Input material:
(* ===== verification/Collections.v ===== *)
(** * Commands on lists, sets, sorted sets and streams (r3c/r3c.cpp)

    As in [Commands.v]: the arguments, the reply decoded, and the reply freed.
    A [std::map] is the list of its entries in the order of its keys. *)

From Stdlib Require Import Strings.Byte String.
From stdpp Require Import gmap.
From S2P Require Import Prelude CLib Read Reply Network Slots StdString ClusterText ClusterNodes Driver.
From S2P Require Import RedisClient Decoders Commands.

(** ** Flags of ZADD *)

Inductive ZADDFLAG := Z_NS | Z_XX | Z_NX | Z_CH.

Definition zaddflag2str (zaddflag : ZADDFLAG) : bytes :=
  match zaddflag with Z_XX => bs "XX" | Z_NX => bs "NX" | Z_CH => bs "CH" | Z_NS => [] end.

Section collections.
Context {dm : DataModel} {fl : FloatLib} {W : Type} {drv : Driver W} {um : UnorderedMap} {bld : Build}.
Variable fuel : nat.

#[local] Abbreviation C := (CM W).
#[local] Abbreviation call := (call fuel).
#[local] Abbreviation call_ := (call_ fuel).

(** ** Lists *)

Definition llen (key : bytes) (num_retries : Z) : C Z :=
  call true num_retries key (build (Some key) (bs "LLEN") [Str key]) reply_int.

Definition lpop (key value : bytes) (num_retries : Z) : C (bool * bytes) :=
  call false num_retries key (build (Some key) (bs "LPOP") [Str key]) (reply_value value).

Definition lpush (key value : bytes) (num_retries : Z) : C Z :=
  call false num_retries key (build (Some key) (bs "LPUSH") [Str key; Str value]) reply_int.

Definition lpush_values (key : bytes) (values : list bytes) (num_retries : Z) : C Z :=
  call false num_retries key (build (Some key) (bs "LPUSH") [Str key; Strs values]) reply_int.

Definition lpushx (key value : bytes) (num_retries : Z) : C Z :=
  call false num_retries key (build (Some key) (bs "LPUSHX") [Str key; Str value]) reply_int.

Definition lrange (key : bytes) (start end_ : Z) (values : list bytes) (num_retries : Z) : C (Z * list bytes) :=
  call true num_retries key (build (Some key) (bs "LRANGE") [Str key; I64 start; I64 end_])
    (reply_values values).

Definition ltrim (key : bytes) (start end_ num_retries : Z) : C unit :=
  call_ false num_retries key (build (Some key) (bs "LTRIM") [Str key; I64 start; I64 end_]).

Definition lset (key : bytes) (index : Z) (value : bytes) (num_retries : Z) : C unit :=
  call_ false num_retries key (build (Some key) (bs "LSET") [Str key; I32 index; Str value]).

Definition linsert (key pivot value : bytes) (before : bool) (num_retries : Z) : C Z :=
  call false num_retries key
    (build (Some key) (bs "LINSERT")
       [Str key; Str (if before then bs "BEFORE" else bs "AFTER"); Str pivot; Str value])
    reply_int.

Definition lrem (key : bytes) (count : Z) (value : bytes) (num_retries : Z) : C Z :=
  call false num_retries key (build (Some key) (bs "LREM") [Str key; I32 count; Str value]) reply_int.

Definition lindex (key : bytes) (index : Z) (value : bytes) (num_retries : Z) : C (bool * bytes) :=
  call false num_retries key (build (Some key) (bs "LINDEX") [Str key; I32 index]) (reply_value value).

Definition rpop (key value : bytes) (num_retries : Z) : C (bool * bytes) :=
  call false num_retries key (build (Some key) (bs "RPOP") [Str key]) (reply_value value).

Definition rpush (key value : bytes) (num_retries : Z) : C Z :=
  call false num_retries key (build (Some key) (bs "RPUSH") [Str key; Str value]) reply_int.

Definition rpush_values (key : bytes) (values : list bytes) (num_retries : Z) : C Z :=
  call false num_retries key (build (Some key) (bs "RPUSH") [Str key; Strs values]) reply_int.

Definition rpushx (key value : bytes) (num_retries : Z) : C Z :=
  call false num_retries key (build (Some key) (bs "RPUSHX") [Str key; Str value]) reply_int.

(** ** Sets *)

Definition sadd (key value : bytes) (num_retries : Z) : C Z :=
  call false num_retries key (build (Some key) (bs "SADD") [Str key; Str value]) reply_int.

Definition sadd_values (key : bytes) (values : list bytes) (num_retries : Z) : C Z :=
  call false num_retries key (build (Some key) (bs "SADD") [Str key; Strs values]) reply_int.

Definition scard (key : bytes) (num_retries : Z) : C Z :=
  call true num_retries key (build (Some key) (bs "SCARD") [Str key]) reply_int.

Definition sismember (key value : bytes) (num_retries : Z) : C bool :=
  call true num_retries key (build (Some key) (bs "SISMEMBER") [Str key; Str value]) reply_bool.

Definition smembers (key : bytes) (values : list bytes) (num_retries : Z) : C (Z * list bytes) :=
  call true num_retries key (build (Some key) (bs "SMEMBERS") [Str key]) (reply_values values).

Definition smembers_set (key : bytes) (values : gset bytes) (num_retries : Z) : C (Z * gset bytes) :=
  call true num_retries key (build (Some key) (bs "SMEMBERS") [Str key])
    (on_array (0, values) get_values_set).

Definition spop_count (key : bytes) (count : Z) (values : list bytes) (num_retries : Z) : C (Z * list bytes) :=
  call false num_retries key (build (Some key) (bs "SPOP") [Str key; I32 count]) (reply_values values).

(** [*value = value[0]] assigns the string to itself: the member is lost. *)
Definition spop (key value : bytes) (num_retries : Z) : C (bool * bytes) :=
  r ← spop_count key 1 [] num_retries; mret (0 <? r.1, value).

Definition srandmember (key value : bytes) (num_retries : Z) : C (bool * bytes) :=
  call true num_retries key (build (Some key) (bs "SRANDMEMBER") [Str key]) (reply_value value).

Definition srandmember_count (key : bytes) (count : Z) (values : list bytes) (num_retries : Z) :
    C (Z * list bytes) :=
  call true num_retries key (build (Some key) (bs "SRANDMEMBER") [Str key; I32 count]) (reply_values values).

Definition srem (key value : bytes) (num_retries : Z) : C Z :=
  call false num_retries key (build (Some key) (bs "SREM") [Str key; Str value]) reply_int.

Definition srem_values (key : bytes) (values : list bytes) (num_retries : Z) : C Z :=
  call false num_retries key (build (Some key) (bs "SREM") [Str key; Strs values]) reply_int.

Definition sscan (key : bytes) (cursor : Z) (pattern : bytes) (count : Z) (values : list bytes)
    (num_retries : Z) : C (Z * list bytes) :=
  call true num_retries key
    (build (Some key) (bs "SSCAN") (Str key :: I64 cursor :: scan_options pattern count))
    (reply_scan values get_values).
Definition sscan_all (key : bytes) (cursor : Z) := sscan key cursor [] 0.
Definition sscan_count (key : bytes) (cursor count : Z) := sscan key cursor [] count.
Definition sscan_pattern (key : bytes) (cursor : Z) (pattern : bytes) := sscan key cursor pattern 0.

Definition sscan_set (key : bytes) (cursor : Z) (pattern : bytes) (count : Z) (values : gset bytes)
    (num_retries : Z) : C (Z * gset bytes) :=
  call true num_retries key
    (build (Some key) (bs "SSCAN") (Str key :: I64 cursor :: scan_options pattern count))
    (reply_scan values get_values_set).

(** The key is not set in the arguments, but given to [redis_command]. *)
Definition sunionstore (destinationkey : bytes) (keys : list bytes) (num_retries : Z) : C Z :=
  let allKeys := keys ++ [destinationkey] in
  if zlen keys <? 1 then refuse ERROR_NOT_SUPPORT [] [] else
  c ← client id;
  cross ← (if cluster_mode c then drive (keys_crossslots allKeys) else mret false);
  if (cross : bool) then refuse ERROR_NOT_SUPPORT [] []
  else call false num_retries destinationkey
         (build None (bs "SUNIONSTORE") [Str destinationkey; Strs keys]) reply_int.

(** ** Sorted sets *)

Definition zrem (key field : bytes) (num_retries : Z) : C Z :=
  call false num_retries key (build (Some key) (bs "ZREM") [Str key; Str field]) reply_int.

Definition zrem_fields (key : bytes) (fields : list bytes) (num_retries : Z) : C Z :=
  call false num_retries key (build (Some key) (bs "ZREM") [Str key; Strs fields]) reply_int.

(** The score before its member. *)
Definition zadd_map (key : bytes) (map : list (bytes * Z)) (flag : ZADDFLAG) (num_retries : Z) : C Z :=
  let flag_str := zaddflag2str flag in
  call false num_retries key
    (build (Some key) (bs "ZADD")
       (Str key :: (if bool_decide (flag_str <> []) then [Str flag_str] else []) ++ [Scores map true]))
    reply_int.
Definition zadd (key field : bytes) (score : Z) (flag : ZADDFLAG) (num_retries : Z) : C Z :=
  zadd_map key [(field, score)] flag num_retries.

Definition zcard (key : bytes) (num_retries : Z) : C Z :=
  call true num_retries key (build (Some key) (bs "ZCARD") [Str key]) reply_int64.

Definition zcount (key : bytes) (min max num_retries : Z) : C Z :=
  call true num_retries key (build (Some key) (bs "ZCOUNT") [Str key; I64 min; I64 max]) reply_int64.

Definition zincrby (key field : bytes) (increment num_retries : Z) : C Z :=
  call false num_retries key (build (Some key) (bs "ZINCRBY") [Str key; I64 increment; Str field]) reply_score.

(** The commands on a range, from one bound to the other, with a limit or
    without. *)
Definition range_arguments (key : bytes) (from to : Z) (withscores : bool) (limit : option (Z * Z)) : list arg :=
  [Str key; I64 from; I64 to] ++ (if withscores then [Str (bs "WITHSCORES")] else []) ++
  match limit with Some (offset, count) => [Str (bs "LIMIT"); I64 offset; I64 count] | None => [] end.
Definition reply_scores (vec : list (bytes * Z)) (withscores : bool) : decoder (Z * list (bytes * Z)) :=
  on_array (0, vec) (fun rd r => get_values_scores rd r withscores).
Definition range_command (name key : bytes) (from to : Z) (withscores : bool) (limit : option (Z * Z))
    (vec : list (bytes * Z)) (num_retries : Z) : C (Z * list (bytes * Z)) :=
  call true num_retries key (build (Some key) name (range_arguments key from to withscores limit))
    (reply_scores vec withscores).

Definition zrange (key : bytes) (start end_ : Z) (withscores : bool) :=
  range_command (bs "ZRANGE") key start end_ withscores None.
Definition zrevrange (key : bytes) (start end_ : Z) (withscores : bool) :=
  range_command (bs "ZREVRANGE") key start end_ withscores None.
Definition zrangebyscore (key : bytes) (min max : Z) (withscores : bool) :=
  range_command (bs "ZRANGEBYSCORE") key min max withscores None.
Definition zrevrangebyscore (key : bytes) (max min : Z) (withscores : bool) :=
  range_command (bs "ZREVRANGEBYSCORE") key max min withscores None.
Definition zrangebyscore_limit (key : bytes) (min max offset count : Z) (withscores : bool) :=
  range_command (bs "ZRANGEBYSCORE") key min max withscores (Some (offset, count)).
Definition zrevrangebyscore_limit (key : bytes) (max min offset count : Z) (withscores : bool) :=
  range_command (bs "ZREVRANGEBYSCORE") key max min withscores (Some (offset, count)).

Definition zremrangebyrank (key : bytes) (start end_ num_retries : Z) : C Z :=
  call false num_retries key (build (Some key) (bs "ZREMRANGEBYRANK") [Str key; I64 start; I64 end_]) reply_int.

Definition zrank (key field : bytes) (num_retries : Z) : C Z :=
  call true num_retries key (build (Some key) (bs "ZRANK") [Str key; Str field]) (or_nil (-1) reply_int).

Definition zrevrank (key field : bytes) (num_retries : Z) : C Z :=
  call true num_retries key (build (Some key) (bs "ZREVRANK") [Str key; Str field]) (or_nil (-1) reply_int).

Definition zscore (key field : bytes) (num_retries : Z) : C Z :=
  call true num_retries key (build (Some key) (bs "ZSCORE") [Str key; Str field]) (or_nil (-1) reply_score).

Definition zscan (key : bytes) (cursor : Z) (pattern : bytes) (count : Z) (values : list (bytes * Z))
    (num_retries : Z) : C (Z * list (bytes * Z)) :=
  call true num_retries key
    (build (Some key) (bs "ZSCAN") (Str key :: I64 cursor :: scan_options pattern count))
    (reply_scan values (fun rd r => get_values_scores rd r true)).
Definition zscan_all (key : bytes) (cursor : Z) := zscan key cursor [] 0.
Definition zscan_count (key : bytes) (cursor count : Z) := zscan key cursor [] count.
Definition zscan_pattern (key : bytes) (cursor : Z) (pattern : bytes) := zscan key cursor pattern 0.

End collections.

(** ** Streams and bits

    As in [Commands.v].  The pointers for the results are not [NULL]. *)

Section streams.
Context {dm : DataModel} {fl : FloatLib} {W : Type} {drv : Driver W} {um : UnorderedMap} {bld : Build}.
Variable fuel : nat.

Instructions to follow:
Give back exactly the lines above starting at the line where "From S2P Require Import RedisClient" appears and ending at the line where "Definition llen (key" appears, both included, with no other lines.

Written solution:
From S2P Require Import RedisClient Decoders Commands.

(** ** Flags of ZADD *)

Inductive ZADDFLAG := Z_NS | Z_XX | Z_NX | Z_CH.

Definition zaddflag2str (zaddflag : ZADDFLAG) : bytes :=
  match zaddflag with Z_XX => bs "XX" | Z_NX => bs "NX" | Z_CH => bs "CH" | Z_NS => [] end.

Section collections.
Context {dm : DataModel} {fl : FloatLib} {W : Type} {drv : Driver W} {um : UnorderedMap} {bld : Build}.
Variable fuel : nat.

#[local] Abbreviation C := (CM W).
#[local] Abbreviation call := (call fuel).
#[local] Abbreviation call_ := (call_ fuel).

(** ** Lists *)

Definition llen (key : bytes) (num_retries : Z) : C Z :=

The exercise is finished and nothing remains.